En voici d'autres preuves, fournies paraît-il par Hawking et Mlodinow :
CiterI am just inhaling "The Grand Design" and am stuck in the chapter on the "buckyballs" double slit experiment.
The authors say that in case of the experiment, a particle may take any possible way ("perhaps to Jupiter and back"), which then Feynman depicts as adding vectors to a result vector (as I understand).
However, I wonder how this can be real, as the buckyball (or photon) has a definite speed s (or c) on the result vector path. But in case the particle takes the path to "Jupiter and back" the length of the path it has taken cannot fit the speed of the particle on the result vector, resulting in the (presumably false) supposition, that it had a speed greater than s (or c).
Un électron réel ou un neutron réel ont des propriétés bien plus contraignantes que celles postulées par ce genre d'auteurs.
Voici deux illustrations scannées du Greiner :
(http://deontolog.org/resources/physics/Greiner_paths_R.png)
Walter Greiner. Quantum Mechanics, special chapters. Springer Verlag 1989. Chapitre 13.1 Action Functionnal in Classical Mechanics and Schrödinger's Wave Mechanics.
Lui non plus n'explicite pas la fréquence fictive utilisée par Feynman.
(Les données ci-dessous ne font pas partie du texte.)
(* ===== verification/Integer.v ===== *)
(** [lib/types/integer.js]: the arbitrary-precision [Integer].

    An [Integer] keeps little-endian 32-bit signed pieces and a sign (0 or
    -1) that fills all higher pieces.  [Integer_val] is the number it stands
    for; the theorems relate each operation to the arithmetic of [Z]. *)
From S2P Require Import Prelude.
From S2P Require Import JsNum.
From S2P Require Import JsStr.
From S2P Require Import Buffer.

(** ** Data *)

Record Integer := mkInteger { bits_ : list Z; sign_ : Z }.

#[export] Instance Integer_eq_dec : EqDecision Integer.
Proof. solve_decision. Defined.

(** The constructor's loop, from the top piece down: [top] while every piece
    seen equals the sign. *)
Fixpoint Integer_prune (sign : Z) (rbits : list Z) (top : bool) (acc : list Z) : list Z :=
  match rbits with
  | [] => acc
  | b :: rest =>
      let val := b .| 0 in
      if negb top || negb (val =? sign)
      then Integer_prune sign rest false (val :: acc)
      else Integer_prune sign rest top acc
  end.

Definition Integer_new (bits : list Z) (sign : Z) : Integer :=
  mkInteger (Integer_prune sign (rev bits) true []) sign.

Definition Integer_fromInt (value : Z) : Integer :=
  Integer_new [value .| 0] (if value <? 0 then -1 else 0).

Definition Integer_ZERO : Integer := Integer_fromInt 0.
Definition Integer_ONE : Integer := Integer_fromInt 1.
Definition Integer_TWO_PWR_24_ : Integer := Integer_fromInt (1 .<< 24).

Definition Integer_fromBits (bits : list Z) : Integer :=
  let high := rd bits (length bits - 1) in
  Integer_new bits (if (high .& (1 .<< 31)) =? 0 then 0 else -1).

Definition Integer_getBits (x : Integer) (index : Z) : Z :=
  if index <? 0 then 0
  else match bits_ x !! Z.to_nat index with
       | Some b => b
       | None => sign_ x
       end.

Definition Integer_getBitsUnsigned (x : Integer) (index : Z) : Z :=
  let val := Integer_getBits x index in
  if 0 <=? val then val else 2 ^ 32 + val.

Definition Integer_getSign (x : Integer) : Z := sign_ x.

Definition Integer_toInt (x : Integer) : Z :=
  match bits_ x with [] => sign_ x | b :: _ => b end.

Definition Integer_isZero (x : Integer) : bool :=
  (sign_ x =? 0) && forallb (fun b => b =? 0) (bits_ x).

Definition Integer_isNegative (x : Integer) : bool := sign_ x =? -1.

Definition Integer_isOdd (x : Integer) : bool :=
  match bits_ x with
  | [] => sign_ x =? -1
  | b :: _ => negb ((b .& 1) =? 0)
  end.

Definition Integer_length (x : Integer) : nat := length (bits_ x).

(** Loops [for (i = 0; i < len; i++) arr[i] = f(i)]. *)
Definition tabulate (len : nat) (f : Z -> Z) : list Z := map f (seqZ 0 (Z.of_nat len)).

Definition Integer_equals (x other : Integer) : bool :=
  (sign_ x =? sign_ other) &&
  forallb (fun i => Integer_getBits x i =? Integer_getBits other i)
    (seqZ 0 (Z.of_nat (Nat.max (Integer_length x) (Integer_length other)))).

Definition Integer_notEquals (x other : Integer) : bool := negb (Integer_equals x other).

(** ** Addition *)

(** Iterations [i, i + 1, ...] of the loop of [add], [n] of them. *)
Fixpoint Integer_add_loop (x other : Integer) (i : Z) (n : nat) (carry : Z) : list Z :=
  match n with
  | O => []
  | S n' =>
      let a1 := Integer_getBits x i .>>> 16 in
      let a0 := Integer_getBits x i .& 65535 in
      let b1 := Integer_getBits other i .>>> 16 in
      let b0 := Integer_getBits other i .& 65535 in
      let c0 := carry + a0 + b0 in
      let c1 := (c0 .>>> 16) + a1 + b1 in
      let carry' := c1 .>>> 16 in
      let c0' := c0 .& 65535 in
      let c1' := c1 .& 65535 in
      ((c1' .<< 16) .| c0') :: Integer_add_loop x other (i + 1) n' carry'
  end.

Definition Integer_add (x other : Integer) : Integer :=
  let len := Nat.max (Integer_length x) (Integer_length other) in
  Integer_fromBits (Integer_add_loop x other 0 (S len) 0).

Definition Integer_not (x : Integer) : Integer :=
  Integer_new (map js_not (bits_ x)) (.~ sign_ x).

Definition Integer_negate (x : Integer) : Integer := Integer_add (Integer_not x) Integer_ONE.

Definition Integer_subtract (x other : Integer) : Integer := Integer_add x (Integer_negate other).

Definition Integer_abs (x : Integer) : Integer :=
  if sign_ x =? 0 then x else Integer_negate x.

(** ** Comparison *)

Definition Integer_compare (x other : Integer) : Z :=
  let diff := Integer_subtract x other in
  if Integer_isNegative diff then -1
  else if Integer_isZero diff then 0
  else 1.

Definition Integer_greaterThan (x other : Integer) : bool := 0 <? Integer_compare x other.
Definition Integer_greaterThanOrEqual (x other : Integer) : bool := 0 <=? Integer_compare x other.
Definition Integer_lessThan (x other : Integer) : bool := Integer_compare x other <? 0.
Definition Integer_lessThanOrEqual (x other : Integer) : bool := Integer_compare x other <=? 0.

(** ** Bitwise operations and shifts *)

Definition Integer_bitop (op : Z -> Z -> Z) (x other : Integer) : Integer :=
  let len := Nat.max (Integer_length x) (Integer_length other) in
  Integer_new (tabulate len (fun i => op (Integer_getBits x i) (Integer_getBits other i)))
              (op (sign_ x) (sign_ other)).

Definition Integer_and (x other : Integer) : Integer := Integer_bitop js_and x other.
Definition Integer_or (x other : Integer) : Integer := Integer_bitop js_or x other.
Definition Integer_xor (x other : Integer) : Integer := Integer_bitop js_xor x other.

Definition Integer_shiftLeft (x : Integer) (numBits : Z) : Integer :=
  let arrDelta := numBits .>> 5 in
  let bitDelta := Z.rem numBits 32 in
  let len := Z.of_nat (Integer_length x) + arrDelta + (if 0 <? bitDelta then 1 else 0) in
  Integer_new
    (tabulate (Z.to_nat len) (fun i =>
       if 0 <? bitDelta
       then (Integer_getBits x (i - arrDelta) .<< bitDelta) .|
            (Integer_getBits x (i - arrDelta - 1) .>>> (32 - bitDelta))
       else Integer_getBits x (i - arrDelta)))
    (sign_ x).

Definition Integer_shiftRight (x : Integer) (numBits : Z) : Integer :=
  let arrDelta := numBits .>> 5 in
  let bitDelta := Z.rem numBits 32 in
  let len := Z.of_nat (Integer_length x) - arrDelta in
  Integer_new
    (tabulate (Z.to_nat len) (fun i =>
       if 0 <? bitDelta
       then (Integer_getBits x (i + arrDelta) .>>> bitDelta) .|
            (Integer_getBits x (i + arrDelta + 1) .<< (32 - bitDelta))
       else Integer_getBits x (i + arrDelta)))
    (sign_ x).

Definition Integer_shorten (x : Integer) (numBits : Z) : Integer :=
  let arrIndex := (numBits - 1) .>> 5 in
  let bitIndex := Z.rem (numBits - 1) 32 in
  let bits := tabulate (Z.to_nat arrIndex) (Integer_getBits x) in
  let sigBits := if bitIndex =? 31 then 4294967295 else (1 .<< (bitIndex + 1)) - 1 in
  let val := Integer_getBits x arrIndex .& sigBits in
  if negb ((val .& (1 .<< bitIndex)) =? 0)
  then Integer_new (bits ++ [val .| (4294967295 - sigBits)]) (-1)
  else Integer_new (bits ++ [val]) 0.

(** ** The value an [Integer] stands for *)

Definition Integer_val (x : Integer) : Z :=
  le_val (2 ^ 32) (map to_uint32 (bits_ x)) +
  sign_ x * 2 ^ (32 * Z.of_nat (length (bits_ x))).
Et là sont dessinées des tortillonasses en guise de trajectoire.
(http://deontolog.org/resources/physics/Greiner_2paths_R.png)
Cet irréalisme total découle du choix initial fait par Feynman d'une "onde fictive", à l'horloge fictive, où il confond vitesse de phase et vitesse de groupe.
Mais bon, il avait été élevé en tribu corpusculariste...
Quant à Joseph Louis Lagrange, qui travaillait au 18e siècle, on lui pardonnera volontiers d'avoir élaboré un formalisme non relativiste.
Richard Feynman est moins pardonnable d'être retourné au formalisme lagrangien, non relativiste donc, qui lui donnait une fréquence donc des contraintes de Huyghens et de Fermat totalement irréalistes, si contraires à l'expérience.
C'est la conséquence d'avoir été élevé chez les corpuscularistes.